* **Work order**:
Tally up the lines below containing the string "which", then write the number alone.

(Source records)
(* ===== verification/KeyspaceReads.v ===== *)
(** * Commands that write nothing

    Every command of the table without an entry in [writeMeanings] leaves the
    keyspace alone and sends no frame but the one of PUBLISH.  BLPOP, which pops
    without an entry, and EXEC, which runs others, are kept apart. *)

From S2P Require Import Prelude Strconv GoLib GoText Float64 Resp Stream ValueObject ListWaiters.
From S2P Require Import Store StoreOps StoreFacts StoreMemory StoreInvariant StoreTheorems StorePlain StoreFrames.
From S2P Require Import Clients Slowlog Rdb Replication Geo CommandBase Commands Executor ExecutorFacts HandlerFacts ExecutorTheorems TransactionTheorems.
From S2P Require Import TypeTheorems Keyspace KeyspaceOps KeyspaceCommands.

Section Calm.
Context {C : CommandEnv} (D : Z).
Hypothesis Hclock : ClockUpTo D.
Implicit Types (m : Keyspace) (st : St) (request : Request) (ctx : Context_).

(** [h] changes no content and collects no frame while nobody else runs, and
    its result satisfies [Q]. *)
Definition Calm {A} (Q : A → Prop) (h : H A) : Prop := ∀ st m, pauses st = [] → Stored m (ex st) → Lasting D m →
  Keeping st (h st).2 ∧ Stored m (ex (h st).2) ∧ match (h st).1 with Ok a => Q a | Err _ => True end.
Abbreviation Calm0 := (Calm (λ _, True)).

Lemma Calm_ret {A} (Q : A → Prop) a : Q a → Calm Q (hret a).
Proof. intros HQ st m Hp Hm Hl. by split_and!. Qed.
Lemma Calm_fail {A} (Q : A → Prop) e : Calm Q (hfail e).
Proof. intros st m Hp Hm Hl. by split_and!. Qed.
Lemma Calm_lift {A} (r : result cmdError A) : Calm0 (hlift r).
Proof. intros st m Hp Hm Hl. split_and!; [done|done|]. by destruct r. Qed.
Lemma Calm_gets {A} (g : Executor → A) : Calm0 (hgets g).
Proof. intros st m Hp Hm Hl. by split_and!. Qed.
Lemma Calm_bind {A B} (Q : B → Prop) (h : H A) (k : A → H B) : Calm0 h → (∀ a, Calm Q (k a)) → Calm Q (hbind h k).
Proof.
  intros Hh Hk st m Hp Hm Hl. unfold hbind. destruct (Hh st m Hp Hm Hl) as (K & S & _). destruct (h st) as [[a|e] st1]; cbn [fst snd] in *; [|by split_and!].
  destruct (Hk a st1 m) as (K' & S' & HQ); [by rewrite (kp_pauses _ _ K)|done|done|]. split_and!; [by eapply Keeping_trans|done|done].
Qed.
Lemma Calm_state {A} (Q : A → Prop) (h : St → H A) : (∀ st0, Calm Q (h st0)) → Calm Q (λ st, h st st).
Proof. intros Hh st. apply Hh. Qed.

(** Parts of the executor other than the store. *)
Lemma Calm_onEx f : (∀ e, store (f e) = store e) → Calm0 (onEx f).
Proof. intros Hf st m Hp Hm Hl. split_and!; [by split| |done]. by eapply Stored_store; [apply Hf|]. Qed.
Lemma Calm_onHub f : Calm0 (onHub f).
Proof. by apply Calm_onEx. Qed.
Lemma Calm_onHubR {A} (f : Hub → A * Hub) : Calm0 (onHubR f).
Proof. intros st m Hp Hm Hl. unfold onHubR. destruct (f _) as [a h]. split_and!; [by split| |done]. by eapply Stored_store; [|exact Hm]. Qed.

(** A call of the store that answers for no key. *)
Lemma Calm_onStoreM {A} (op : M A) : Foot op (λ _, []) → Calm0 (onStoreM op).
Proof.
  intros Hf st m Hp Hm Hl. unfold onStoreM. pose proof (Foot_run op _ _ Hf (stored_inv _ _ Hm) (stored_plain _ _ Hm)) as Hfrom.
  destruct (op (store (ex st))) as [a s]. split_and!; [by split| |done]. apply Stored_Same; [done|].
  apply From_same; [|exact Hfrom]. by eapply lasting_unexpiring; [|apply Hm|].
Qed.
Lemma Calm_storeCall {A} conv (op : M (result storeError A)) : Foot op (λ _, []) → Calm0 (storeCall conv op).
Proof. intros Hf. apply Calm_bind; [by apply Calm_onStoreM|]. intros r. apply Calm_lift. Qed.
Lemma Calm_now : Calm0 now_.
Proof. apply Calm_onStoreM, Foot_nowNano. Qed.
Lemma Calm_clientStateFromContext ctx : Calm0 (clientStateFromContext ctx).
Proof. unfold clientStateFromContext. destruct (ctxClient ctx); [by apply Calm_ret|apply Calm_fail]. Qed.
Lemma Calm_clientOf id : Calm0 (clientOf id).
Proof. apply Calm_gets. Qed.
Lemma Calm_touch keys : Calm0 (touchWatchKeys keys).
Proof. unfold touchWatchKeys. destruct (_ =? _); [by apply Calm_ret|apply Calm_onHub]. Qed.
End Calm.

Create HintDb calm.
#[export] Hint Resolve Calm_ret Calm_fail Calm_lift Calm_gets Calm_onHub Calm_onHubR Calm_onStoreM Calm_storeCall Calm_now
  Calm_clientStateFromContext Calm_clientOf Calm_touch : calm.
#[export] Hint Resolve Foot_PFCount Foot_SnapshotStrings Foot_nowMilli Foot_nowNano Foot_Get Foot_GetBit Foot_BitCount Foot_ListRange Foot_HGet
  Foot_HGetAll Foot_SIsMember Foot_SMembers Foot_ZScores Foot_ZRange Foot_ZRangeByScores Foot_XRead : calm.

(** Step through a handler, splitting every branch. *)
Ltac calm_step :=
  first
    [ solve [auto with calm]
    | apply Calm_bind; [|intros ?]
    | match goal with |- Calm _ _ (if ?b then _ else _) => destruct b end
    | match goal with |- Calm _ _ (match ?x with _ => _ end) => destruct x end ].
Ltac calm := cbn zeta; repeat (calm_step; cbn zeta).

Section Reads.
Context {C : CommandEnv} (D : Z).
Hypothesis Hclock : ClockUpTo D.
Implicit Types (m : Keyspace) (st : St) (request : Request) (ctx : Context_).
Abbreviation Calm0 := (Calm D (λ _, True)).

(** A result without frames. *)
Definition noFrames (r : ExecuteResult) : Prop := Propagation r = [] ∧ Durability r = [].

Lemma calm_subscribeLoop id channels : ∀ responses, Calm0 (subscribeLoop id channels responses).
Proof. induction channels as [|ch channels IH]; intros responses; cbn [subscribeLoop]; calm. Qed.
Lemma calm_unsubscribeLoop id channels : ∀ responses, Calm0 (unsubscribeLoop id channels responses).
Proof. induction channels as [|ch channels IH]; intros responses; cbn [unsubscribeLoop]; calm. Qed.
#[local] Hint Resolve calm_subscribeLoop calm_unsubscribeLoop : calm.

Lemma calm_requestAcks : Calm0 requestReplicaAcknowledgements.
Proof.
  intros st m Hp Hm Hl. unfold requestReplicaAcknowledgements. destruct (replicaPeers (ex st)) as [r|]; [|by split_and!]. destruct getAckPayload as [encoded|]; [|by split_and!].
  destruct (AdvanceMasterOffset _ _) as [o repl]. destruct (writePropagationPayload _ _ _ _) as [n [r' h]]. split_and!; [by split| |done]. by eapply Stored_store; [|exact Hm].
Qed.
#[local] Hint Resolve calm_requestAcks : calm.

Lemma calm_waitLoop replicas target st m : pauses st = [] → Stored m (ex st) →
  let r := waitLoop replicas target (pauses st) st in Keeping st r.2 ∧ Stored m (ex r.2) ∧ match r.1 with Ok a => noFrames a | Err _ => True end.
Proof.
  intros Hp Hm. rewrite Hp. cbn [waitLoop]. unfold countReplicasAtOrAbove, hgets. destruct (_ <=? _); by split_and!.
Qed.

#[local] Hint Extern 1 (noFrames _) => split; reflexivity : calm.

Lemma calm_Wait ctx request : Calm D noFrames (handleWait ctx request).
Proof.
  unfold handleWait, waitTargetOffset, countReplicasAtOrAbove, finishWaitResult. calm. intros st m Hp Hm Hl. by apply calm_waitLoop.
Qed.

Lemma calm_ReplConf ctx request : Calm D noFrames (handleReplConf ctx request).
Proof.
  unfold handleReplConf. calm. intros st m Hp Hm Hl. destruct (replicaPeers (ex st)) as [r|]; [|by split_and!]. destruct (Replica _); [|by split_and!].
  by apply (Calm_onEx D).
Qed.

Lemma calm_Slowlog ctx request : Calm0 (handleSlowlog ctx request).
Proof. unfold handleSlowlog, slowlogEntries. calm. by apply Calm_onEx. Qed.
Lemma calm_BGRewrite ctx request : Calm0 (handleBGRewriteAOF ctx request).
Proof. unfold handleBGRewriteAOF. calm. by apply Calm_onEx. Qed.

(** ** The table *)

(** The names without a claim here: the writes, BLPOP and EXEC. *)
Definition apart (name : string) : bool := bool_decide (name ∈ writeMeanings.*1) || String.eqb name "BLPOP" || String.eqb name "EXEC".

Record CalmSpec (name : string) (spec : commandSpec) : Prop := {
  cs_handler : match handler spec with
    | inl h => ∀ ctx request, Calm0 (h ctx request)
    | inr h => ∀ ctx request, Calm D noFrames (h ctx request)
    end;
  cs_durable : durable spec = false;
  cs_propagates : propagates spec = String.eqb name "PUBLISH";
  cs_frame : rewriteFrame spec = None
}.

Ltac calm_handler :=
  unfold handleSubscribe, handleUnsubscribe, handleWatch, handleMulti, handleDiscard, handlePing, handleAuth, handleEcho, handleGet, handleGetBit, handleBitCount,
    handlePFCount, handleLRange, handleZRange, handleGeoDist, handleGeoRadius, handleXRead, handleHGet, handleHGetAll, handleSIsMember, handleSMembers, handlePublish,
    handlePSync, handleInfo, handleMonitor; calm.

Lemma calm_table (run : Context_ → Request → H ExecuteResult) : Forall (λ p, apart p.1 = false → CalmSpec p.1 p.2) (commandSpecs run).
Proof.
  unfold commandSpecs. repeat (apply Forall_cons; split; [cbn [fst snd]; intros Ha; first [discriminate Ha|
    split; [cbn [handler readSpec controlSpec detailedSpec]; intros ctx request|reflexivity|reflexivity|reflexivity];
    first [apply calm_Wait|apply calm_ReplConf|apply calm_Slowlog|apply calm_BGRewrite|solve [calm_handler]|idtac]]|]); by apply Forall_nil.
Qed.
End Reads.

* **Your response**:
2